Für den weltgrößten Aktien-ETF beginnt eine der wichtigsten Phasen des Jahres. Während die Berichtssaison der US-Großbanken anläuft, verdunkeln neue Zollsorgen die Aussichten für den technologielastigen iShares MSCI World. Die Kombination aus geopolitischen Spannungen und einer hohen Konzentration auf wenige Tech-Giganten birgt derzeit erhebliche Risiken für das Portfolio.
Großbanken unter Druck
Mit den anstehenden Quartalszahlen steht der Finanzsektor direkt zu Beginn der Woche im Rampenlicht. Die wichtigsten Termine der US-Großbanken:
* Montag, 13. April: Goldman Sachs
* Dienstag, 14. April: JPMorgan Chase, Wells Fargo und Citigroup
Die Ausgangslage für diese Finanzinstitute ist angespannt. Sorgen über Verwerfungen im privaten Kreditmarkt und der eskalierende Konflikt zwischen Israel und dem Iran haben die Kurse der großen Geldhäuser zuletzt deutlich gedrückt. Der entsprechende US-Bankenindex verzeichnete infolgedessen das schlechteste erste Quartal seit der Minikrise im Jahr 2023.

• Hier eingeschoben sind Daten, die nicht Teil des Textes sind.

(** * Adaptive-force-matching reference tools: M-site insertion and
      line-count normalisation

    A shallow embedding of [scr_ref/xyz_add_gen_msite.py] and
    [scr_ref/xyz_fix_linenu.py].

    Conventions of the embedding.
    - A Python [str] is a [string]; its characters are read as the code
      points U+0000..U+00FF.
    - A text file is the list of its lines, as the file iterator and
      [readlines()] deliver them (each line carries its own newline).
    - [sys.stdout.write] calls are collected, in order, in a list of
      strings; one written string per call.
    - A Python exception that the code does not catch is a [Raise] result.
    - Python floats are kept abstract: the class [PyFloat] lists the
      operations the scripts use ([float(s)], [*], [sum], [%11.7f]).
    - The definition file is taken as already parsed: [main] starts from
      the list [definitions]. *)

From Stdlib Require Import Ascii String ZArith Lia DecimalString DecimalNat.
From Equations Require Import Equations.
From stdpp Require Import gmap strings list.

Local Open Scope string_scope.
Local Open Scope nat_scope.
Local Open Scope list_scope.

(** ** Python string primitives *)

Module PyStr.
(** * Bioslurry reactor simulator: the simulation engine and the metrics extractor

    A shallow embedding of [runSimulation] and [calculateMetrics]
    (src/vite.config.js, lines 269-353) and the properties of the
    specification that concern them.

    JavaScript numbers are IEEE 754 binary64 values with round-to-nearest-even
    arithmetic; they are modelled by Rocq's primitive floats, which have the
    same format and the same rounding.  A decimal literal denotes the nearest
    binary64 value, in JavaScript as in Rocq. *)

From Stdlib Require Import Floats ZArith List Bool Lia.
From Stdlib Require String Ascii.
Import ListNotations.

Set Warnings "-inexact-float".
Local Open Scope float_scope.

(** ** JavaScript primitives *)

Module JS.

(** [+0] and [-0] are told apart by [Math.max] and [Math.min]. *)
Definition is_pos_zero (x : float) : bool :=
  match classify x with PZero => true | _ => false end.

Definition is_neg_zero (x : float) : bool :=
  match classify x with NZero => true | _ => false end.

(** One round of the loop of ECMAScript's [Math.max]: [highest] is replaced
    by [number] when [number] is [+0] and [highest] is [-0], or when
    [number > highest]. *)
Definition max_step (highest number : float) : float :=
  if is_pos_zero number && is_neg_zero highest then number
  else if highest <? number then number
  else highest.

(** [Math.max(a, b)]: NaN when an argument is NaN, otherwise the fold of
    [max_step] from [-Infinity]. *)
Definition Math_max (a b : float) : float :=
  if is_nan a || is_nan b then nan
  else max_step (max_step neg_infinity a) b.

Definition min_step (lowest number : float) : float :=
  if is_neg_zero number && is_pos_zero lowest then number
  else if number <? lowest then number
  else lowest.

(** [Math.min(a, b)]: NaN when an argument is NaN, otherwise the fold of
    [min_step] from [+Infinity]. *)
Definition Math_min (a b : float) : float :=
  if is_nan a || is_nan b then nan
  else min_step (min_step infinity a) b.

Definition Math_abs (x : float) : float := abs x.

(** [a >= b] and [a > b] on numbers: false when an operand is NaN. *)
Definition ge (a b : float) : bool := b <=? a.
Definition gt (a b : float) : bool := b <? a.

(** [Array.prototype.find]: the first element that satisfies the predicate,
    [undefined] ([None]) when there is none. *)
Definition find {A : Type} (f : A -> bool) (l : list A) : option A :=
  List.find f l.

(** [a || b] where [a] is an object or [undefined]: an object is truthy. *)
Definition or_else {A : Type} (a b : option A) : option A :=
  match a with Some _ => a | None => b end.

(** [arr[i]] for a natural index: [undefined] out of range. *)
Definition index {A : Type} (l : list A) (i : nat) : option A := nth_error l i.

(** [arr[arr.length - 1]]: the last element, [undefined] for the empty array
    (the index is then [-1]). *)
Definition index_last {A : Type} (l : list A) : option A :=
  match length l with
  | O => None
  | S n => nth_error l n
  end.

End JS.

(** ** Data model *)

(** The parameter object destructured at the head of [runSimulation]. *)
Record Params := mkParams {
  C_G_aq_0 : float;
  C_G_s_0 : float;
  C_A_aq_0 : float;
  X_0 : float;
  k_max : float;
  K_s : float;
  mu_max : float;
  k_d : float;
  Y_x : float;
  K_d : float;
  k_sorp : float;
  theta : float;
  Y_A : float;
  k_A : float;
  t_final : float;
  dt : float
}.

(** The object pushed on [results] at every step. *)
Record Snapshot := mkSnapshot {
  time_h : float;
  time_days : float;
  C_G_aq : float;
  C_G_s : float;
  C_A_aq : float;
  X : float;
  C_total : float;
  removal_percent : float;
  monod_factor : float;
  r_degradation : float;
  r_sorption : float
}.

(** The loop variable [t] and the four [let] variables of [runSimulation]. *)
Record State := mkState {
  st_t : float;
  st_C_G_aq : float;
  st_C_G_s : float;
  st_C_A_aq : float;
  st_X : float
}.

Definition DEFAULT_PARAMS : Params :=
  {| C_G_aq_0 := 100; C_G_s_0 := 0; C_A_aq_0 := 0; X_0 := 10;
     k_max := 0.08; K_s := 20; mu_max := 0.05; k_d := 0.005; Y_x := 0.3;
     K_d := 50; k_sorp := 0.1; theta := 0.1;
     Y_A := 0.6; k_A := 0.02;
     t_final := 336; dt := 0.5 |}.

(** ** The simulation engine *)

Section Engine.

Variable p : Params.

Definition initial_state : State :=
  {| st_t := 0;
     st_C_G_aq := C_G_aq_0 p;
     st_C_G_s := C_G_s_0 p;
     st_C_A_aq := C_A_aq_0 p;
     st_X := X_0 p |}.
Section Pace.
Context {Args : Type}.
Variables (limit epoch : Z).
Hypothesis epoch_pos : 0 < epoch.

Local Abbreviation TLoop := (Loop (ThrottleTask Args) (ThrottleSt Args)).

Local Abbreviation paced := (@Traces.paced Args limit epoch).

Lemma spaced_snoc (log : list (Z * Args)) t a :
  spaced limit log →
  (∀ t0 a0, last log = Some (t0, a0) → limit <= t - t0) →
  spaced limit (log ++ [(t, a)]).
Proof.
  induction log as [|[t1 a1] log IH]; intros Hs Hl; [done|].
  destruct log as [|[t2 a2] log].
  - simpl. split; [|done]. by apply (Hl t1 a1).
  - destruct Hs as [H12 Hs]. split; [done|]. apply IH; [done|].
    intros t0 a0 E. apply (Hl t0 a0). by rewrite last_cons, E.
Qed.

Lemma runAndStamp_paced a (l : TLoop) :
  paced l →
  (∀ t0 a0, last (tlog (st l)) = Some (t0, a0) → limit <= now l - t0) →
  paced (runAndStamp epoch a l).
Proof.
  intros (HI & Hs & Hst) Hgap. split_and!.
  - by apply ThrottleShift.runAndStamp_inv.
  - destruct l as [n i p [lf lr lg]]. simpl in *. by apply spaced_snoc.
  - destruct l as [n i p [lf lr lg]]. unfold stamped, DateNow. simpl.
    by rewrite last_snoc.
Qed.

Lemma throttled_paced a (l : TLoop) : paced l → paced (throttled limit epoch a l).
Proof.
  intros HP. pose proof HP as (HI & Hs & Hst).
  unfold throttled. destruct (lastRan (st l)) as [r|] eqn:E; simpl.
  - pose proof (inv_ran _ _ HI r E) as Hr.
    destruct (Z.eqb_spec r 0) as [?|_]; [lia|]. simpl.
    pose proof (ThrottleShift.throttled_inv limit epoch epoch_pos a l HI) as HI'.
    unfold throttled in HI'. rewrite E in HI'. simpl in HI'.
    destruct (Z.eqb_spec r 0) as [?|_]; [lia|]. simpl in HI'.
    destruct l as [n i p [lf lr lg]]. simpl in *. subst lr.
    destruct lf; (split_and!; [exact HI'|done|done]).
  - apply runAndStamp_paced; [done|]. intros t0 a0 El.
    unfold stamped in Hst. by rewrite El, E in Hst.
Qed.

Lemma trailing_paced k (l : TLoop) : paced l → paced (trailing limit epoch k l).
Proof.
  intros HP. pose proof HP as (HI & Hs & Hst). destruct k as [a].
  unfold trailing. destruct (lastRan (st l)) as [r|] eqn:E; [|done].
  destruct (Z.leb_spec limit (DateNow epoch l - r)) as [Hle|_]; [|done].
  apply runAndStamp_paced; [done|]. intros t0 a0 El.
  unfold stamped in Hst. rewrite El, E in Hst. injection Hst as ->.
  unfold DateNow in Hle. lia.
Qed.

Lemma runTimers_paced n h (l l' : TLoop) :
  paced l → runTimers (trailing limit epoch) n h l = Some l' → paced l'.
Proof.
  revert l. induction n as [|n IH]; intros l HP; simpl.
  - destruct (earliest (pending l)) as [t|]; [destruct (reached h t)|];
      try done; intros [= <-]; destruct HP as (HI & Hs & Hst);
      (split_and!; [by apply ThrottleShift.settle_inv|by destruct h|by destruct h]).
  - destruct (earliest (pending l)) as [t|] eqn:E; [destruct (reached h t)|].
    + apply IH, trailing_paced. destruct HP as ([Hn Hd Hr] & Hs & Hst).
      split_and!; [|done|done].
      split; simpl; [|by apply ThrottleShift.Forall_filter_keep|done].
      apply earliest_elem_of in E.
      by apply (proj1 (Forall_forall _ _) Hd).
    + intros [= <-]. destruct HP as (HI & Hs & Hst).
      split_and!; [by apply ThrottleShift.settle_inv|by destruct h|by destruct h].
    + intros [= <-]. destruct HP as (HI & Hs & Hst).
      split_and!; [by apply ThrottleShift.settle_inv|by destruct h|by destruct h].
Qed.

Lemma runTrace_paced n tr (l l' : TLoop) :
  paced l →
  runTrace (trailing limit epoch) Args (throttled limit epoch) n tr l = Some l' →
  paced l'.
Proof.
  revert l. induction tr as [|[t a] tr IH]; intros l HP; simpl.
  - by apply runTimers_paced.
  - destruct (runTimers _ n (Some t) l) as [l1|] eqn:E; [|done].
    apply IH, throttled_paced. by eapply runTimers_paced.
Qed.
End Pace.

(** X3: the guarantee of the throttle, on any trace of activations: two
    consecutive executions of the callback are at least [limit] ms
    apart, and when the loop has stopped no timer is pending. *)
Theorem throttle_spaced {Args} (limit epoch : Z) (fuel : nat)
    (tr : list (Z * Args)) l :
  0 < epoch →
  throttleRun limit epoch fuel tr = Some l →
  spaced limit (tlog (st l)) ∧ pending l = [].
Proof.
  intros Hpos Hrun. split.
  - eapply (runTrace_paced limit epoch Hpos fuel tr); [|exact Hrun].
    split_and!; [split; simpl; [lia|constructor|done]|done|done].
  - by eapply runTrace_quiescent.
Qed.

Lemma throttle_spaced_witness :
  ∃ l, throttleRun 100 1700000000000 2
         [(0, "a"); (30, "b"); (99, "c"); (100, "d"); (250, "e"); (260, "f")] = Some l
       ∧ tlog (st l) = [(0, "a"); (100, "c"); (200, "d"); (300, "f")]
       ∧ spaced 100 (tlog (st l)) ∧ pending l = [].
Proof.
  destruct (throttleRun 100 1700000000000 2
              [(0, "a"); (30, "b"); (99, "c"); (100, "d"); (250, "e"); (260, "f")])
    as [l|] eqn:E; [|by vm_compute in E].
  exists l. split; [reflexivity|]. split.
  - vm_compute in E. injection E as <-. reflexivity.
  - apply (throttle_spaced 100 1700000000000 2
             [(0, "a"); (30, "b"); (99, "c"); (100, "d"); (250, "e"); (260, "f")]);
      [lia|exact E].
Defined.

(** X4: what the throttle runs, and when, does not depend on the value
    of the wall clock at the start, as long as that value is positive. *)
Theorem throttle_epoch_independent {Args} (limit e e' : Z) (fuel : nat)
    (tr : list (Z * Args)) :
  0 < e → 0 < e' →
  (λ l, (pending l, tlog (st l))) <$> throttleRun limit e fuel tr
  = (λ l, (pending l, tlog (st l))) <$> throttleRun limit e' fuel tr.
Proof.
  intros He He'. replace e' with (e + (e' - e)) by lia.
  rewrite (ThrottleShift.throttleRun_shift limit e (e' - e)) by lia.
  by destruct (throttleRun limit e fuel tr).
Qed.

Lemma throttle_epoch_independent_witness :
  (λ l, (pending l, tlog (st l))) <$>
    throttleRun 16 1 3 [(0, "a"); (5, "b"); (40, "c")]
  = (λ l, (pending l, tlog (st l))) <$>
    throttleRun 16 1700000000000 3 [(0, "a"); (5, "b"); (40, "c")].
Proof. apply throttle_epoch_independent; lia. Defined.
End ThrottleFacts.

(** ** More on the product tabs *)

Module ProductTabsMore.
Import Dom ProductTabs DomFacts ProductTabsFacts.

Lemma isActive_mark_clicked this b (doc : list Element) :
  b < length doc → isActive (mark this b doc) b = true.
Proof.
  intros Hb. apply lookup_lt_is_Some_2 in Hb as [e He].
  unfold isActive. rewrite mark_imap, list_lookup_imap, He. simpl.
  unfold markElem. rewrite decide_True by done. apply contains_add_eq.
Qed.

Zölle bedrohen die Tech-Giganten
Noch schwerer wiegt die Abhängigkeit des Fonds vom Technologiesektor, der über 26 Prozent des Portfolios ausmacht. Allein Nvidia, Apple und Microsoft stehen für fast 14 Prozent des Gesamtvolumens. Genau diese Schwergewichte sind stark von asiatischen Lieferketten abhängig. Die Anfang April verhängten Zölle treiben nun die Produktionskosten in die Höhe. Analysten befürchten, dass die Maßnahmen die globale Inflation um etwa 0,5 Prozentpunkte anheizen und die Gewinnmargen der Tech-Konzerne direkt belasten könnten.
Zwar notiert der ETF auf 12-Monats-Sicht noch immer mit rund 24 Prozent im Plus bei aktuell 112,30 Euro, die jüngste Schwäche bei Technologieaktien drückte den Nettoinventarwert im ersten Quartal jedoch bereits um über fünf Prozent ins Minus.
Gebührenkampf und Index-Umbau
Abseits der aktuellen Marktturbulenzen muss sich der Marktführer auch gegen wachsende Konkurrenz behaupten. Rivalen wie Invesco haben ihre jährlichen Gebühren auf 0,05 Prozent gesenkt, während iShares weiterhin 0,20 Prozent verlangt. Große institutionelle Investoren wie die Royal Bank of Canada bleiben dem Platzhirsch bislang dennoch treu und bauten ihre Positionen zuletzt sogar aus.
Die anlaufende Berichtssaison liefert nun harte Fakten für das Jahr 2026. Die Bilanzen der Finanz- und Technologie-Schwergewichte werden konkrete Daten darüber liefern, in welchem Ausmaß die neuen Zölle und geopolitischen Spannungen die Gewinnmargen bereits komprimiert haben. Im Mai folgt dann mit einer grundlegenden methodischen Anpassung der Streubesitz-Berechnung durch MSCI der nächste strukturelle Einschnitt, der für einen ungewöhnlich hohen Umschlag im Portfolio sorgen wird.